What to produce: The number of lines holding "Scenarios" is all you should give; count them in the records below.

[[ Given records, beginning ]]

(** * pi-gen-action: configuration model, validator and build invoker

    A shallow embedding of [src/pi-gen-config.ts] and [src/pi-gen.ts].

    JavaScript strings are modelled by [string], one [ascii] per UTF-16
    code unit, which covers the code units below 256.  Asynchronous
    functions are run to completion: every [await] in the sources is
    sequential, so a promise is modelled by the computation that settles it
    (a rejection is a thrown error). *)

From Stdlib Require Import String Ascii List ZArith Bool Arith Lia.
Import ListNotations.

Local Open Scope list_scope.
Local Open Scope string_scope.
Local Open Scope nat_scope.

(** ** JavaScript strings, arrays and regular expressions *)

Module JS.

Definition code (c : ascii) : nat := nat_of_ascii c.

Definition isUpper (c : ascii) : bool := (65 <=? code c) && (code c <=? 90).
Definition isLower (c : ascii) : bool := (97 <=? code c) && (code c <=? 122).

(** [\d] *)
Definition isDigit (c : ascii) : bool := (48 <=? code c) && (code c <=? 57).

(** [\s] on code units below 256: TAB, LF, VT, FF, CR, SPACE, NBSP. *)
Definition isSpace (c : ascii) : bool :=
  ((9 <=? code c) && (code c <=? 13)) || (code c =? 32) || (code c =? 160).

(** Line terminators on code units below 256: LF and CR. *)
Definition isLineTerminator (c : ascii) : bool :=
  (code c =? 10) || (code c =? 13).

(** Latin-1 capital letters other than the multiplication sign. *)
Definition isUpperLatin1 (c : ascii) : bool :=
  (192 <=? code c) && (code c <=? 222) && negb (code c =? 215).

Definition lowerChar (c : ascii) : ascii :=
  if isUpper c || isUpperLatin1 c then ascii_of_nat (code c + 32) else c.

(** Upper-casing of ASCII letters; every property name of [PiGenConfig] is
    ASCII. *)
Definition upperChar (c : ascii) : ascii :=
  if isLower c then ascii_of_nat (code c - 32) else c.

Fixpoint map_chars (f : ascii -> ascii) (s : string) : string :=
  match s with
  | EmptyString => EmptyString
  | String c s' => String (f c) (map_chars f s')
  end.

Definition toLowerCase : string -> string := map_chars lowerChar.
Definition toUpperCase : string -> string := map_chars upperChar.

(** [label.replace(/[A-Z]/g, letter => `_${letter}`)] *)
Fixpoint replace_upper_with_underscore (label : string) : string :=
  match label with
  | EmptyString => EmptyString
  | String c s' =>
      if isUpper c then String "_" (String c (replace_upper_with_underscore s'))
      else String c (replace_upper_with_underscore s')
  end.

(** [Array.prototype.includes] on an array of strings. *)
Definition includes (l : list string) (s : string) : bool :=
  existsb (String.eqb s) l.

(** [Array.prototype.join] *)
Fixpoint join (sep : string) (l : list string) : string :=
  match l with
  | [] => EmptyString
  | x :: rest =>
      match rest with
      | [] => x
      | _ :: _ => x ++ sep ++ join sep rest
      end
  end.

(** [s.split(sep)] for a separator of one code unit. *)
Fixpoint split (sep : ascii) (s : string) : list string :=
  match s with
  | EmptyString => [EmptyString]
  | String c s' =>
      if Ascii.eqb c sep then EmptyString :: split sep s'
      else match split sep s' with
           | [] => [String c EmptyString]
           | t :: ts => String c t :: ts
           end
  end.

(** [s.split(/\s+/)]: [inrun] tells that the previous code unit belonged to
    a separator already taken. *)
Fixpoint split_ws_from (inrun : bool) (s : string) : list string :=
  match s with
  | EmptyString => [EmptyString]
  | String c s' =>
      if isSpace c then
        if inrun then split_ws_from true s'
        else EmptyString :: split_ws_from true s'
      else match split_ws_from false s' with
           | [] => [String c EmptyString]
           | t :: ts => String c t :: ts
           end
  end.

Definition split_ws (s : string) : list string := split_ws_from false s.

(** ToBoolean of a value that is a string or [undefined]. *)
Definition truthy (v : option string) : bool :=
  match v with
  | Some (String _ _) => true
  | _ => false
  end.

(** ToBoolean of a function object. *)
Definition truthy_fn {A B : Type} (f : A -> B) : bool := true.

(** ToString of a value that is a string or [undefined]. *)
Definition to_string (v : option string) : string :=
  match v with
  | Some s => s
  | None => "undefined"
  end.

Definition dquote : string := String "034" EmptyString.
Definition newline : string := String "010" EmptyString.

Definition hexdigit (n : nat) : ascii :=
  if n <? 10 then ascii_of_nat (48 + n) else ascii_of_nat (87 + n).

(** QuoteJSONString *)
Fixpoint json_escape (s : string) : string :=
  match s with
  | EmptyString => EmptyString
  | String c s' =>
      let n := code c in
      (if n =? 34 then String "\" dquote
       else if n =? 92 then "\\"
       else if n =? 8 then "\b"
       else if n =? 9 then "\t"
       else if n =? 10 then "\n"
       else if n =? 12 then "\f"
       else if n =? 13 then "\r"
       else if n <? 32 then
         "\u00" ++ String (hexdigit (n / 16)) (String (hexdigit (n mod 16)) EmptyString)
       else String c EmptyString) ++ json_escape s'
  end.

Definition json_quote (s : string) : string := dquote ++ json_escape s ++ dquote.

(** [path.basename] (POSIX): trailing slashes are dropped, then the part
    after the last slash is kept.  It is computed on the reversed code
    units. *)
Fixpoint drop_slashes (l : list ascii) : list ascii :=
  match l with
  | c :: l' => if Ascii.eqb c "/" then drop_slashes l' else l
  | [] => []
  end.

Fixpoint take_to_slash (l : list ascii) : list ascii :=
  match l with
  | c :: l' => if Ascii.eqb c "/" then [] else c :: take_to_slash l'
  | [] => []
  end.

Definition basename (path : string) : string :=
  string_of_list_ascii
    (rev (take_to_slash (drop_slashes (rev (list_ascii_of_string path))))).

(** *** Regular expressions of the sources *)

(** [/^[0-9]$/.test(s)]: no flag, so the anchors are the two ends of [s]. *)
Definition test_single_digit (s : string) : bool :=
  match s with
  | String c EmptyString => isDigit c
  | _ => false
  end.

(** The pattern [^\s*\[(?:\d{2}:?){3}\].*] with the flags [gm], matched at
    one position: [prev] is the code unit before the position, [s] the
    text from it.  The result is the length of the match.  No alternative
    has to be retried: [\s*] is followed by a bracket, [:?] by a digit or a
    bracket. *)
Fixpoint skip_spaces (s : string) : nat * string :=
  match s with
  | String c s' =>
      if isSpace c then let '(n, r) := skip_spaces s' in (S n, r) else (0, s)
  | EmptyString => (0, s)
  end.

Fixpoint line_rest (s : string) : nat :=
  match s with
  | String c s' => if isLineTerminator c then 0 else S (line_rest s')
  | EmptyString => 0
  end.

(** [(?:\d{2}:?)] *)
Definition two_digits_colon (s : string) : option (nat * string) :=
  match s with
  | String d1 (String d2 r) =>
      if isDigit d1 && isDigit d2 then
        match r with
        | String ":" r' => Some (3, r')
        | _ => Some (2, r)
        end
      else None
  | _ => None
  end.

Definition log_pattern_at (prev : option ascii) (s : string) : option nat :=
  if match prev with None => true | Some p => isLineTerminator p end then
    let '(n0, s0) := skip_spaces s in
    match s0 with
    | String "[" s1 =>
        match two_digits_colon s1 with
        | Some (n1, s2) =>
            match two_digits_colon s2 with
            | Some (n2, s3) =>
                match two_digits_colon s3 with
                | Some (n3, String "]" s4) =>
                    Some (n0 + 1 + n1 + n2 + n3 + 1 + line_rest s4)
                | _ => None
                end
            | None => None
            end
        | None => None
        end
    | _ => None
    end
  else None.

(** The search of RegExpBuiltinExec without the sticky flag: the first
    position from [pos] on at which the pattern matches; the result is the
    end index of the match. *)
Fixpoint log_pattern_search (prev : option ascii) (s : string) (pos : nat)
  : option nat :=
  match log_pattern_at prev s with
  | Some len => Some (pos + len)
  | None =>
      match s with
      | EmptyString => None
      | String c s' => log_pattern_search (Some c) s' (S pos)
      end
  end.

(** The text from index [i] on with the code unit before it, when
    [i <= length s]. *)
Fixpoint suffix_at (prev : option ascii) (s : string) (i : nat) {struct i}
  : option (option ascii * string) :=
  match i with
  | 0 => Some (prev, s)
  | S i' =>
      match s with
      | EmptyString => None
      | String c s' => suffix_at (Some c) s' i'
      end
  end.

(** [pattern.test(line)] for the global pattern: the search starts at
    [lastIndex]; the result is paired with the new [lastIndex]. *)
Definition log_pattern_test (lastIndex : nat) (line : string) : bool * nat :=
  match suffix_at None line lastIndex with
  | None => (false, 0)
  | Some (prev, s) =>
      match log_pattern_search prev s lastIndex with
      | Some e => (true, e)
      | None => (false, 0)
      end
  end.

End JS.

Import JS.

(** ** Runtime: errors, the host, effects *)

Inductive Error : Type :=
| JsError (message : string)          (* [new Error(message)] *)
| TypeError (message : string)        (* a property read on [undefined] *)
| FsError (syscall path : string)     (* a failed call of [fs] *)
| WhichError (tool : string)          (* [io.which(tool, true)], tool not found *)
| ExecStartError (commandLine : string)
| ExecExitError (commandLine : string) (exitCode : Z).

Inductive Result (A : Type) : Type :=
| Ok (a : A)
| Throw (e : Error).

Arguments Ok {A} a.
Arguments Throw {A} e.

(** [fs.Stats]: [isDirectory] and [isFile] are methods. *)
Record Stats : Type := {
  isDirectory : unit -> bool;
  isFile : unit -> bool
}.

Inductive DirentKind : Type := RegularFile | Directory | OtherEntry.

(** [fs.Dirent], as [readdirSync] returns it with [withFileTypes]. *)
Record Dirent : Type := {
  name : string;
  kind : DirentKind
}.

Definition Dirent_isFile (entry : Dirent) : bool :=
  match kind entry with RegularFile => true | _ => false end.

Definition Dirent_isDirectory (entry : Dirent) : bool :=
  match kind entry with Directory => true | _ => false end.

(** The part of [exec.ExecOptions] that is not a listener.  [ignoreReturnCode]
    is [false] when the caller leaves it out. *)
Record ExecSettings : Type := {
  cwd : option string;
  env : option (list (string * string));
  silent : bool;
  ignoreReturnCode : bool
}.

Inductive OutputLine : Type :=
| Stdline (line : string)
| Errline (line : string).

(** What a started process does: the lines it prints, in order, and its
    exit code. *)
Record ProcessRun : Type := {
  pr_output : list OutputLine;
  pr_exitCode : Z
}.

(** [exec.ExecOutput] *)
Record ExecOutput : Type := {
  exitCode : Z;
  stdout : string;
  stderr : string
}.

[[ Given records, end ]]
[[ Given records, beginning ]]

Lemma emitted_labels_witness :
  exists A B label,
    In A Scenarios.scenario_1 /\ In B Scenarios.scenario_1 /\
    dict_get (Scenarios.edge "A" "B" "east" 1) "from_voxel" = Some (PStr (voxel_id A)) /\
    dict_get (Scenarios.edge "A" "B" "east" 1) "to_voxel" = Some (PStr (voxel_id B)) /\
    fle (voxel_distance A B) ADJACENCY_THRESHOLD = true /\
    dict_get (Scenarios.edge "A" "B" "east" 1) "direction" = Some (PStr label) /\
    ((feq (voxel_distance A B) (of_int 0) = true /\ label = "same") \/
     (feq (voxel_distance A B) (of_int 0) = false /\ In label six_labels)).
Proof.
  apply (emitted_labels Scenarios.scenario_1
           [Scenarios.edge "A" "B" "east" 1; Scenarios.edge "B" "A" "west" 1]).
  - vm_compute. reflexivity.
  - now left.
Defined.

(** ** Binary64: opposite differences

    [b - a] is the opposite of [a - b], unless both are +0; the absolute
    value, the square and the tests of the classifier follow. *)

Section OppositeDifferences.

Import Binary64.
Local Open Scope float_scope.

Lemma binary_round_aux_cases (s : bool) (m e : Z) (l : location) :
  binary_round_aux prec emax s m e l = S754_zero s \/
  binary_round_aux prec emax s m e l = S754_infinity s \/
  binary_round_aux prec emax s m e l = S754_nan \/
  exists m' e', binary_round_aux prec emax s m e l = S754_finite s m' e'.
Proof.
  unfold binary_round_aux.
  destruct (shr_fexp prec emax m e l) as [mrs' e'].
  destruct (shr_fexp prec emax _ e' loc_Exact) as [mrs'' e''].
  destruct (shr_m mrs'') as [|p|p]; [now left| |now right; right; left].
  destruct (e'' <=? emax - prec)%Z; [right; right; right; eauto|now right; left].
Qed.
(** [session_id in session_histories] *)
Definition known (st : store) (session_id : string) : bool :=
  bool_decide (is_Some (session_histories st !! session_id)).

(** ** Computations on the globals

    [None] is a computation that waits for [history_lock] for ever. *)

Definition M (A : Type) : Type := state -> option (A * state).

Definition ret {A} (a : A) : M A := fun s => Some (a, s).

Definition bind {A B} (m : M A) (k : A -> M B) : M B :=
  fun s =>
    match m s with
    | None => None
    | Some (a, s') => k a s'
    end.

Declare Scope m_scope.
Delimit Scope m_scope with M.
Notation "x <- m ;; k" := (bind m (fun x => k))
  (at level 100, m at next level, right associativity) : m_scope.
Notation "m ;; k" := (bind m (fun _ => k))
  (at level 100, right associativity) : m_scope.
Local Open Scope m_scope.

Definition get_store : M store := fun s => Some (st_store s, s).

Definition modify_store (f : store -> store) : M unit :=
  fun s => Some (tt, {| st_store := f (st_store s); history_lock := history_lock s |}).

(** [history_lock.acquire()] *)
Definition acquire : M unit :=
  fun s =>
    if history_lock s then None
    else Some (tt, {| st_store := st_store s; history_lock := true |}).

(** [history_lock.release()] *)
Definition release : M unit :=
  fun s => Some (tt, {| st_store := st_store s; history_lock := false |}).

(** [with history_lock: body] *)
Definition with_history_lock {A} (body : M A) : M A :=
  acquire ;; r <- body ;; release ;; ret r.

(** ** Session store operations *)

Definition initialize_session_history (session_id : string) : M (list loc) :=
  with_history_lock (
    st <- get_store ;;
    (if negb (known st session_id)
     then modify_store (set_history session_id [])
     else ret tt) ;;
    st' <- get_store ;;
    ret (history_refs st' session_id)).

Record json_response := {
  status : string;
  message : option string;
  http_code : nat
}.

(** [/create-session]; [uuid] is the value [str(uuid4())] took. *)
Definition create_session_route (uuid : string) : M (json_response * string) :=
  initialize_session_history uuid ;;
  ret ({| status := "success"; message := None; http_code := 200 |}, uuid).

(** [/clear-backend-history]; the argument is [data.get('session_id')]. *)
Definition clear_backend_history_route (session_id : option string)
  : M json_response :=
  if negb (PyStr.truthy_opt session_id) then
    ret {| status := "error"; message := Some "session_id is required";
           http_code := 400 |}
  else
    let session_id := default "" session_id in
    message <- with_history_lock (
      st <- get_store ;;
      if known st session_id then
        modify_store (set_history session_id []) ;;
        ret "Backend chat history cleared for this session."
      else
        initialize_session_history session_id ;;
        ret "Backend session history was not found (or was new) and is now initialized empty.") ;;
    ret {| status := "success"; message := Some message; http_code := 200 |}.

[[ Given records, end ]]

Result below: 6